Postoperative inflammation primer
Cataract surgeons have the tools to prevent post-op inflammation — we just have to remember to use them.
By Gregg J. Berdy, MD
We know it’s going to happen. When we perform cataract surgery, the resultant tissue trauma incites inflammation. While modern phacoemulsification surgery causes a lot less tissue damage than the extracapsular cataract extraction surgeries performed when I was a resident, tissue damage still occurs. That, of course, leads to the inevitable inflammatory cascade. If permitted to get out of hand, it’s a cascade that can lead not only to pain and discomfort for our patients, but to more serious problems such as cystoid macular edema.
Fortunately, we have the means to prevent these potentially vision-threatening problems from occurring. A combination of topically applied NSAIDs and steroids, used pre-, intra- and postoperatively, has shown that it will keep our surgeries relatively free of inflammation-related issues. Sufficient duration of treatment and careful monitoring are required to guard against potential complications from these drugs. Because of the daily grind of a busy practice and the “too many chefs in the kitchen” burden that comanaging with optometrists can introduce, we may tend to forget the basic tenets of targeting postoperative inflammation.
Figure 1. Six weeks after uncomplicated cataract surgery, the patient developed macular edema, as seen in the bulging cysts. His vision, which was 20/20 UCVA one week post-op, deteriorated to 20/40 UCVA manifest NI.
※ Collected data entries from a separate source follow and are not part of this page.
(** ** C8: order within a shard *)

(** C8.  A shard is worked through one prompt at a time, in the order of
    its prompts: the trace of [get_responses] is a sequence of whole turns,
    the turn of a prompt being the call for it followed by what is appended
    for it, for the first [k] prompts of the shard; the records appended to
    the output file are those of some of these prompts, in their order.  In
    the pool the events of a unit of work are found in the timeline
    complete and in this order, whatever the schedule. *)
Theorem shard_is_processed_in_order w keys all_prompts i shard_size ms out src :
  let prompts := omap (λ d : gmap string string, d !! "prompt")
                      (py_slice all_prompts i (i + shard_size)) in
  let tr := (get_responses w keys all_prompts i shard_size ms out src).1 in
  (∃ (k : nat) (turns : list (list event)) (written : list string),
     tr = concat turns
     ∧ Forall2 (λ turn item, ∃ model r, builds_model w keys i model
                  ∧ turn_shape model ms out src item.1 item.2 (turn, r))
               turns (take k (shard_items all_prompts i prompts))
     ∧ (calls tr).*2 = take k prompts
     ∧ written `sublist_of` take k prompts
     ∧ Forall2 (λ line p, ∃ output, line = result_record p output ms src)
               (store out tr) written)
  ∧ (∀ num_workers sched (u : nat),
       0 < shard_size → 0 < num_workers →
       let r := collector w keys all_prompts num_workers shard_size out src sched in
       submitted r !! u = Some i →
       events_of u (timeline r)
       = (get_responses w keys all_prompts i shard_size default_model_settings
            out src).1).
Proof.
  intros prompts tr. split.
  - subst tr prompts.
    destruct (get_responses_cases w keys all_prompts i shard_size ms out src)
      as [[e ->]|(ps & model & Hps & Hm & ->)].
    + exists 0%nat, [], []. rewrite !take_0. repeat split; constructor.
    + rewrite (prompts_of_inr _ _ _ Hps).
      destruct (for_each_turns w model ms out src (shard_items all_prompts i ps))
        as (k & turns & _ & Htr & Hshape & _).
      destruct (turns_store_out _ _ _ _ _ _ Hshape) as (written & Hsub & Hlines).
      exists k, turns, written. rewrite Htr.
      split; [done|]. split; [|split; [|split]].
      * eapply Forall2_impl; [exact Hshape|]. intros turn item [r Hr]. by exists model, r.
      * rewrite (turns_calls _ _ _ _ _ _ Hshape).
        rewrite <- list_fmap_compose.
        rewrite <- (enumerate_from_snd (slice_bound (Z.of_nat (length all_prompts)) i) ps) at 2.
        by rewrite <- fmap_take.
      * rewrite fmap_take in Hsub. unfold shard_items in Hsub.
        by rewrite enumerate_from_snd in Hsub.
      * done.
  - intros num_workers sched u HS Hw r Hu. subst r.
    by apply collector_events_of.
Qed.

(** The first scenario of the specification: three prompts, shards of two,
    two workers, the second unit moving first.  Two shards are submitted;
    the output file ends with three records, that of ["a"] before that of
    ["b"]. *)
Example scenario_three_prompts :
  let r := collector calm_world [Some "k"] abc 2 2 "out.jsonl" "" second_first in
  submitted r = [0; 2]
  ∧ file_after [] "out.jsonl" r
    = [ result_record "c" "re:c" default_model_settings "";
        result_record "a" "re:a" default_model_settings "";
        result_record "b" "re:b" default_model_settings "" ]
  ∧ store "out.jsonl" (events_of 0 (timeline r))
    = [ result_record "a" "re:a" default_model_settings "";
        result_record "b" "re:b" default_model_settings "" ]
  ∧ file_after [] "out.jsonl_fails.jsonl" r = []
  ∧ outcome r = inr tt.
Proof. repeat split; reflexivity. Qed.

Lemma shard_is_processed_in_order_witness :
  let r := collector calm_world [Some "k"] abc 2 2 "out.jsonl" "" second_first in
  events_of 1 (timeline r)
  = (get_responses calm_world [Some "k"] abc 2 2 default_model_settings "out.jsonl" "").1.
Proof.
  apply (proj2 (shard_is_processed_in_order calm_world [Some "k"] abc 2 2
                  default_model_settings "out.jsonl" "")); [lia|lia|reflexivity].
Defined.

(** ** C9: the total of the progress bar *)

(** C9.  The total of the progress bar is [N // S], the quotient rounded
    down.  For a positive [S] the counter is raised once for every future the
    loop gets past, and ends at the number of shards when the loop ends
    normally; that number is [N // S + 1], above the total, as soon as [S]
    does not divide [N]. *)
Theorem progress_total_is_rounded_down w keys all_prompts num_workers S out src sched :
  S ≠ 0 →
  let N := Z.of_nat (length all_prompts) in
  let r := collector w keys all_prompts num_workers S out src sched in
  let shards := Z.of_nat (length (submitted r)) in
  total <$> progress r = Some (N / S)
  ∧ (0 < S → 0 < num_workers →
     (∃ count, n <$> progress r = Some count
        ∧ 0 ≤ count ≤ shards
        ∧ (outcome r = inr tt → count = shards))
     ∧ (N `mod` S ≠ 0 → N / S < shards ∧ shards = N / S + 1)
     ∧ (N `mod` S = 0 → shards = N / S)).
Proof.
  intros HS0 N r shards. split; [by apply collector_total|].
  intros HS Hw. subst shards r. rewrite collector_runs by done.
  cbn [submitted progress outcome fmap option_fmap option_map n].
  fold N. assert (0 ≤ N) as HN by (unfold N; lia).
  rewrite (shard_starts_length _ _ HS HN).
  set (futures := (λ i, get_responses w keys all_prompts i S default_model_settings
                          out src) <$> shard_starts N S).
  pose proof (results_length futures (completion sched)) as Hlen.
  assert (Z.of_nat (length futures) = ceil_div N S) as Hfut.
  { unfold futures. rewrite length_fmap. by apply shard_starts_length. }
  pose proof (Z.div_mod N S ltac:(lia)) as Hdm.
  pose proof (Z.mod_pos_bound N S HS) as Hbound.
  split; [|split].
  - eexists. split; [reflexivity|].
    match goal with |- context [collect ?rs 0 ?lg] =>
      pose proof (collect_count rs 0 lg) as Hcount;
      destruct (collect rs 0 lg) as [[count logged] res]
    end.
    cbv beta iota zeta in Hcount. cbn [fst snd]. rewrite Hlen in Hcount.
    destruct Hcount as [? Hend]. split; [lia|]. intros Hres.
    specialize (Hend Hres). lia.
  - intros Hmod. unfold ceil_div.
    assert ((N + S - 1) / S = N / S + 1) as ->; [|lia].
    symmetry. apply (Z.div_unique_pos _ _ _ (N `mod` S - 1)); lia.
  - intros Hmod. unfold ceil_div.
    symmetry. apply (Z.div_unique_pos _ _ _ (S - 1)); lia.
Qed.

Lemma progress_total_is_rounded_down_witness :
  let r := collector calm_world [Some "k"] abc 2 2 "out.jsonl" "" in_turn in
  let shards := Z.of_nat (length (submitted r)) in
  total <$> progress r = Some (3 / 2)
  ∧ (0 < 2 → 0 < 2 →
     (∃ count, n <$> progress r = Some count
        ∧ 0 ≤ count ≤ shards
        ∧ (outcome r = inr tt → count = shards))
     ∧ (3 `mod` 2 ≠ 0 → 3 / 2 < shards ∧ shards = 3 / 2 + 1)
     ∧ (3 `mod` 2 = 0 → shards = 3 / 2)).
Proof.
  apply (progress_total_is_rounded_down calm_world [Some "k"] abc 2 2 "out.jsonl" ""
           in_turn). lia.
Defined.

(** Three prompts in shards of two: the bar announces one unit, two are
    submitted and counted. *)
Example progress_three_prompts :
  let r := collector calm_world [Some "k"] abc 2 2 "out.jsonl" "" in_turn in
  submitted r = [0; 2] ∧ progress r = Some {| total := 1; n := 2 |}.
Proof. split; reflexivity. Qed.

(** ** C10: the parameters of the model *)

(** C10.  Every call of a shard is made with a model built with
    [model_kwargs = {"max_tokens": -1}], whatever [model_settings] is;
    [model_settings] is copied as it is into every record appended to the
    output file; and two runs that differ in [model_settings] only make the
    same calls, as far as both get. *)
Theorem model_settings_are_only_copied w keys all_prompts i shard_size ms out src :
  let tr := (get_responses w keys all_prompts i shard_size ms out src).1 in
  Forall (λ c : ModelConfig * Z * string,
            model_name c.1.1 = "gpt-3.5-turbo"
            ∧ model_kwargs c.1.1 = {[ "max_tokens" := JInt (-1) ]})
         (calls tr)
  ∧ Forall (λ line, ∃ fields, line = JObj fields
                      ∧ fields !! "model_settings" = Some (JObj ms))
           (store out tr)
  ∧ ∀ ms', let tr' := (get_responses w keys all_prompts i shard_size ms' out src).1 in
           calls tr `prefix_of` calls tr' ∨ calls tr' `prefix_of` calls tr.
Proof.
  intros tr. split; [|split].
  - subst tr.
    destruct (get_responses_calls w keys all_prompts i shard_size ms out src)
      as (k & model & -> & [->|Hm]).
    + rewrite take_0. constructor.
    + apply builds_model_config in Hm as (Hname & Hkw & _).
      apply Forall_fmap, Forall_forall. by intros item _.
  - apply Forall_forall. intros line Hin.
    apply get_responses_output_lines in Hin as (p & output & ->).
    destruct (result_record_fields p output ms src) as (fields & -> & _ & _ & _ & Hms & _).
    by exists fields.
  - intros ms' tr'. subst tr tr'.
    destruct (get_responses_calls w keys all_prompts i shard_size ms out src)
      as (k & model & -> & Hk).
    destruct (get_responses_calls w keys all_prompts i shard_size ms' out src)
      as (k' & model' & -> & Hk').
    destruct Hk as [->|Hm]; [left; rewrite take_0; apply prefix_nil|].
    destruct Hk' as [->|Hm']; [right; rewrite take_0; apply prefix_nil|].
    assert (model' = model) as ->.
    { unfold builds_model in Hm, Hm'. rewrite Hm in Hm'. by injection Hm'. }
    rewrite !fmap_take.
    destruct (decide (k ≤ k')%nat); [left|right]; apply take_prefix_take; lia.
Qed.

(** The default of [model_settings] and another value: the calls are the
    same, the records differ in that field only. *)
Example model_settings_example :
  let other : gmap string json := {[ "max_tokens" := JInt 16 ]} in
  let run ms := get_responses calm_world [Some "k"] abc 0 1 ms "out.jsonl" "" in
  calls (run other).1 = [(gpt "k", 0, "a")]
  ∧ calls (run default_model_settings).1 = [(gpt "k", 0, "a")]
  ∧ store "out.jsonl" (run other).1 = [result_record "a" "re:a" other ""].
Proof. repeat split; reflexivity. Qed.

(** * Further properties *)

(** ** Degenerate arguments *)

Lemma range_down_empty (fuel : nat) (i stop step : Z) :
  i ≤ stop → range_down fuel i stop step = [].
Proof.
  intros Hle. destruct fuel as [|fuel]; [done|].
  cbn [range_down]. by rewrite bool_decide_eq_false_2 by lia.
Qed.

Lemma as_completed_none (completion : list nat) : as_completed completion 0 = [].
Proof. apply Permutation_nil_r. by rewrite as_completed_perm. Qed.

(** X1.  With a shard size of zero the division of line 70 raises before
    the pool exists; with a negative one, or with no prompt at all, the
    range of line 72 is empty.  In all these cases no unit of work is
    submitted and no file is touched; only the first case ends with an
    error. *)
Theorem nothing_to_dispatch w keys all_prompts num_workers S out src sched :
  let N := Z.of_nat (length all_prompts) in
  let r := collector w keys all_prompts num_workers S out src sched in
  (S = 0 → submitted r = [] ∧ timeline r = [] ∧ progress r = None
           ∧ outcome r = inl ZeroDivisionError)
  ∧ (0 < num_workers → S < 0 ∨ (0 < S ∧ N = 0) →
       submitted r = [] ∧ timeline r = []
       ∧ progress r = Some {| total := N / S; n := 0 |}
       ∧ log r = [LogInfo "Generating Pairs"]
       ∧ outcome r = inr tt).
Proof.
  intros N r. subst r. unfold collector, floordiv. fold N. split.
  - intros ->. by rewrite bool_decide_eq_true_2.
  - intros Hw HS. rewrite bool_decide_eq_false_2 by lia.
    rewrite bool_decide_eq_false_2 by lia.
    assert (py_range 0 N S = inr []) as ->.
    { unfold py_range. rewrite bool_decide_eq_false_2 by lia.
      destruct HS as [HS|[HS HN]].
      - rewrite bool_decide_eq_false_2 by lia. f_equal. apply range_down_empty. lia.
      - rewrite bool_decide_eq_true_2 by lia. rewrite HN. done. }
    cbn [fmap list_fmap length]. rewrite as_completed_none.
    cbn [omap list_omap collect submitted timeline progress log outcome].
    by rewrite interleave_silent by constructor.
Qed.

Lemma nothing_to_dispatch_witness :
  let r := collector calm_world [Some "k"] abc 10 (-2) "out.jsonl" "" in_turn in
  submitted r = [] ∧ timeline r = []
  ∧ progress r = Some {| total := 3 / (-2); n := 0 |}
  ∧ log r = [LogInfo "Generating Pairs"]
  ∧ outcome r = inr tt.
Proof.
  apply (proj2 (nothing_to_dispatch calm_world [Some "k"] abc 10 (-2) "out.jsonl" ""
                  in_turn)); lia.
Defined.

(** ** The prologue of a unit of work, once more *)

(** X2.  The prompts of the shard are read (line 44) before anything else:
    when a record of the shard has no ["prompt"], [get_responses] raises
    [KeyError] without having built a model, called the API or written a
    line, whatever the keys and the other records are. *)
Theorem record_without_prompt_stops_the_shard
    w keys all_prompts i shard_size ms out src d :
  d ∈ py_slice all_prompts i (i + shard_size) →
  d !! "prompt" = None →
  get_responses w keys all_prompts i shard_size ms out src = ([], inl KeyError).
Proof.
  intros Hin Hd. rewrite get_responses_unfold.
  by rewrite (prompts_of_missing _ _ Hin Hd).
Qed.

Lemma record_without_prompt_stops_the_shard_witness :
  get_responses calm_world [Some "k"] [ {[ "prompt" := "a" ]}; {[ "text" := "b" ]} ] 0 2
    default_model_settings "out.jsonl" ""
  = ([], inl KeyError).
Proof.
  apply (record_without_prompt_stops_the_shard calm_world [Some "k"]
           [ {[ "prompt" := "a" ]}; {[ "text" := "b" ]} ] 0 2 default_model_settings
           "out.jsonl" "" {[ "text" := "b" ]}).
  - apply list_elem_of_In. vm_compute. tauto.
  - reflexivity.
Defined.

(** X3.  A scraper without any key cannot draw one: [random.randint(0, -1)]
    raises [ValueError], and a unit of work whose records all have a prompt
    ends with it before any call. *)
Theorem no_keys_no_calls w all_prompts i shard_size ms out src prompts :
  holds_prompts all_prompts i shard_size prompts →
  get_responses w [] all_prompts i shard_size ms out src = ([], inl ValueError).
Proof.
  intros Hp. rewrite get_responses_unfold, Hp. by rewrite (bind_ret_l prompts).
Qed.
IMAGES COURTESY OF GREGG J. BERDY, MD
Having nonsteroidals and steroids on the surface of the eye and in the eye prior to and during surgery, and for sometime after, will stop the inflammatory response — and all its related problems — in its tracks. Here are my own pearls for protecting patients.
The inflammatory cascade
What is crucial to remember regarding inflammation is that the problem is not so much what you see, but what is happening inside the eye that you cannot see. While we can visualize the white blood cells in the anterior chamber as these cells migrate to the surgical site in response to inflammatory mediators to prevent infection, we cannot see the contents these cells release. What pours forth are the products of additional inflammatory mediators, such as prostaglandins, interleukins, leukotrienes, TNF-α and TGF-β. These molecules in turn trigger a cascade of intracellular and extracellular changes, including the breakdown of intercellular junctions, which increases vascular permeability.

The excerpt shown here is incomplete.